Neglected Applications of Monolithic Structures: The Beginnings of Planar Chromatography with Mass Spectrometric Detection

Abstract

Thin layer chromatography (TLC) has been first reported by N. A. Izmailov and M. S. Schreiber in the late 1930s. The liquid mobile phase usually moves in pores of a layer supported by a rigid plate placed vertically in a simple container, e.g., a beaker. The flow is driven by capillary forces in the pores only and no sophisticated instrumentation is required. The individual components of the mixture are separated based on differences in their affinity for the solid stationary and the liquid mobile phases. The typical format of the stationary phase represents a thin layer coated on a glass, aluminium, or plastic plate. The porous sorbents can be silicon dioxide (silica), aluminium oxide (alumina), and cellulose, held together, e.g., with gypsum. The main advantages of TLC are the ease of carrying out the separations, which can also take place in parallel lines on the same plate, simple equipment, stationary phase for single use, static detection, and the possibility of archiving the separation result in a dried layer.

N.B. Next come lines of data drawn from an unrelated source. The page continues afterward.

(** * Dataset format detector and unified processor: a shallow embedding

    The development follows [data_format_detector.py] and
    [unified_data_processor.py].  Python values are the values [json.load]
    returns, the file system is a tree of named entries kept in listing order,
    exceptions are explicit results, and floating-point numbers are IEEE
    binary64 ([PrimFloat]), the arithmetic CPython uses.

    Modelling conventions (POSIX, CPython 3.8 to 3.11 [pathlib]):
    - a path is the list of its components below the working directory; no
      symbolic links, no permissions, no concurrent writers;
    - a component is the name of an entry.  The kernel does more with a path
      than the tree does: it resolves a ".." component, it refuses a name of
      more than 255 bytes (ENAMETOOLONG, which [Path.exists] re-raises) and
      a path of 4096 bytes or more.  The tree and the kernel agree on the
      paths [Path.plain] describes; where a theorem about the programs
      rests on how a path that need not exist is resolved (an operation
      succeeds, a place is left untouched), it takes this as a hypothesis;
    - strings are byte strings; text is ASCII;
    - what the Python libraries compute and the repository does not define
      ([json.load], [json.dump], [str(e)], [float(s)], [repr] of a float, the
      iteration order of a [set], [sorted], the clock, I/O faults of a
      directory scan) is a field of the record [Lib]; every general theorem
      holds for all values of these fields, and [Ref.lib] gives reference
      implementations for the worked examples. *)

From Stdlib Require Import ZArith List String Ascii Bool Lia Floats Permutation.
Import ListNotations.

Set Warnings "-inexact-float,-register-all".

Local Open Scope string_scope.
Local Open Scope list_scope.

(** ** Strings *)

Module Str.

Fixpoint ends_with_rev (rs rsuf : list ascii) : bool :=
  match rsuf, rs with
  | [], _ => true
  | c :: rsuf', d :: rs' => Ascii.eqb c d && ends_with_rev rs' rsuf'
  | _ :: _, [] => false
  end.

(** [s.endswith(suf)] *)
Definition ends_with (s suf : string) : bool :=
  ends_with_rev (rev (list_ascii_of_string s)) (rev (list_ascii_of_string suf)).

Definition lower_ascii (c : ascii) : ascii :=
  let n := nat_of_ascii c in
  if (65 <=? n)%nat && (n <=? 90)%nat then ascii_of_nat (n + 32) else c.

(** [s.lower()] on ASCII text. *)
Fixpoint lower (s : string) : string :=
  match s with
  | EmptyString => EmptyString
  | String c s' => String (lower_ascii c) (lower s')
  end.

(** Index of the last occurrence of [c] in [s] ([s.rfind(c)]), if any. *)
Fixpoint rfind_from (c : ascii) (s : string) (i : nat) : option nat :=
  match s with
  | EmptyString => None
  | String d s' =>
      match rfind_from c s' (S i) with
      | Some j => Some j
      | None => if Ascii.eqb c d then Some i else None
      end
  end.

Definition rfind (c : ascii) (s : string) : option nat := rfind_from c s 0.

Fixpoint mem (s : string) (l : list string) : bool :=
  match l with
  | [] => false
  | t :: l' => String.eqb s t || mem s l'
  end.

Fixpoint contains_ascii (c : ascii) (s : string) : bool :=
  match s with
  | EmptyString => false
  | String d s' => Ascii.eqb c d || contains_ascii c s'
  end.

Definition digit_char (d : Z) : ascii := ascii_of_nat (48 + Z.to_nat d).

Fixpoint digits_fuel (fuel : nat) (n : Z) (acc : string) : string :=
  match fuel with
  | O => acc
  | S fuel' =>
      let acc' := String (digit_char (n mod 10)) acc in
      if (n <? 10)%Z then acc' else digits_fuel fuel' (n / 10)%Z acc'
  end.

However, the typical 100–250 μm thick layers are not well suited for combination of TLC with mass spectrometry (MS). This has led to the commercialization of ultrathin 10 μm thick monolithic silica layers. Unfortunately, their production was soon discontinued. Alternative solutions to that problem originated from the academic environment. In one approach, the layers were formed from nanofibers prepared by electrospinning. Alternatively, the layers were porous monolithic polymers produced by polymerization in situ and a variety of separations of both small and large molecules was demonstrated. The use of MS detection then enabled determination of molecular mass of the compounds in the separated spots. Although preparation of the thin monolithic layers originally appeared straightforward, some unexpected problems had to be solved. This review details issues related to the history of the monolithic TLC and presents approaches leading to well behaving layers suitable for the desired separations.